Camilo Sesto chronology
| Agenda de Baile (1986) | A Voluntad del Cielo (1991) | Huracán de Amor (1992) |

Singles from A Voluntad del Cielo
- "Amor Mío, ¿Qué Me Has Hecho?" Released: August 19, 1991; "Que Mala Vida" Released: December 23, 1991; "Vuelve" Released: February 3, 1992;

= A Voluntad del Cielo =

A Voluntad del Cielo (Heaven's Will) is 19th studio album recorded by Spanish singer-songwriter Camilo Sesto, It was released by RCA Ariola on October 15, 1991 (see 1991 in music). The album was produced by Sesto and Augusto César and included ten songs written by Sesto. The album was released five years after the self-imposed retirement of the artist in 1986 and includes his first number-one single in the Billboard Top Latin Songs chart, "Amor Mío, ¿Qué Me Has Hecho?".

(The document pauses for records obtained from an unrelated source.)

Fixpoint renderRoots (depth : nat) (children : gmap string (list string))
    (roots : list Task) (out : string) : option string :=
  match roots with
  | [] => Some out
  | root :: roots =>
      match render depth children (Name root) "" with
      | None => None
      | Some sub => renderRoots depth children roots (out +:+ sub)
      end
  end.

Definition RenderASCII (depth : nat) (ρ : nat → RangeOrder) (d : DAG) : option string :=
  let children := childrenOf (ρ 0) (Tasks d) in
  let roots := sort_Slice_roots (Roots (ρ 1) d) in
  renderRoots depth children roots "".

(** * Vocabulary of the further properties *)

(** What [Validate] asks of a graph. *)
Definition valid (d : DAG) : Prop :=
  DName d ≠ "" ∧ Tasks d ≠ ∅ ∧
  (∀ k t, Tasks d !! k = Some t → taskNamePattern_MatchString k = true ∧ Cmd t ≠ "") ∧
  deps_closed d ∧ acyclic d.

(** What an error of [Validate] says about the graph. *)
Definition justified (d : DAG) (e : Error) : Prop :=
  match e with
  | ErrNameRequired => DName d = ""
  | ErrNoTasks => Tasks d = ∅
  | ErrInvalidTaskName k =>
      is_Some (Tasks d !! k) ∧ taskNamePattern_MatchString k = false
  | ErrNoCommand k => ∃ t, Tasks d !! k = Some t ∧ Cmd t = ""
  | ErrMissingDependency k dep =>
      ∃ t, Tasks d !! k = Some t ∧ dep ∈ DependsOn t ∧ Tasks d !! dep = None
  | ErrCycle => deps_closed d ∧ (well_keyed d → ¬ acyclic d)
  | _ => False
  end.

(** The task that the loader builds for an entry of the document. *)
Definition task_of_raw (name : string) (r : rawTask) : Task :=
  {| Name := name; Cmd := raw_Cmd r; DependsOn := raw_DependsOn r; Retries := raw_Retries r |}.

(** The entry of the plan for the task at index [i] of the order. *)
Definition plan_entry (i : nat) (t : Task) : TaskPlan :=
  {| tp_Order := Z.of_nat i + 1; tp_Name := Name t; tp_Cmd := Cmd t;
     tp_DependsOn := DependsOn t; tp_Retries := Retries t |}.

(** Every error that [m] returns satisfies [P]. *)
Definition raises {A} (P : Error → Prop) (m : M A) : Prop :=
  ∀ w e, (m w).1 = Err e → P e.

(** The errors of the loop over the tasks of [d]: the cancellation, the
    directory of the logs, the insertion of a row, and a task of [d] whose
    attempts are exhausted. *)
Definition task_error (d : DAG) (e : Error) : Prop :=
  match e with
  | ErrCancelled | ErrMkdirAll | ErrStore OpSaveTaskRun => True
  | ErrTaskFailed task workflow _ => workflow = DName d ∧ is_Some (Tasks d !! task)
  | _ => False
  end.

(** The errors of [Run] on the graph [d]. *)
Definition run_error (d : DAG) (e : Error) : Prop :=
  match e with
  | ErrMarshal | ErrStore OpNewWorkflowRun | ErrTopologicalSort ErrCycle => True
  | _ => task_error d e
  end.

A Voluntad del Cielo peaked at number two in the Billboard Latin Pop Albums chart, being held from the top of the chart by Amada Más Que Nunca by Mexican singer Daniela Romo.

==Track listing==
All tracks written and performed by Camilo Blanes.

| No. | Title | Length |
|---|---|---|
| 1. | "Pecado Original" | 4:34 |
| 2. | "Amor Mío, ¿Qué Me Has Hecho?" | 5:54 |
| 3. | "Bienvenido Amor" | 3:29 |
| 4. | "Vuelve" | 4:48 |
| 5. | "Amores con Doble Vida" | 4:32 |
| 6. | "El Meu Cor Es d'Alcoi" | 5:29 |
| 7. | "Que Mala Vida" | 4:51 |
| 8. | "Necesito un Amor" | 4:30 |
| 9. | "Matar Por Nada" | 4:34 |
| 10. | "Destinos Marcados" | 4:07 |

==Chart performance==

| Chart (1991) | Peak position |
|---|---|
| US Billboard Latin Pop Albums | 2 |

(C) MCMXCI. RCA Ariola. S.A. de C.V.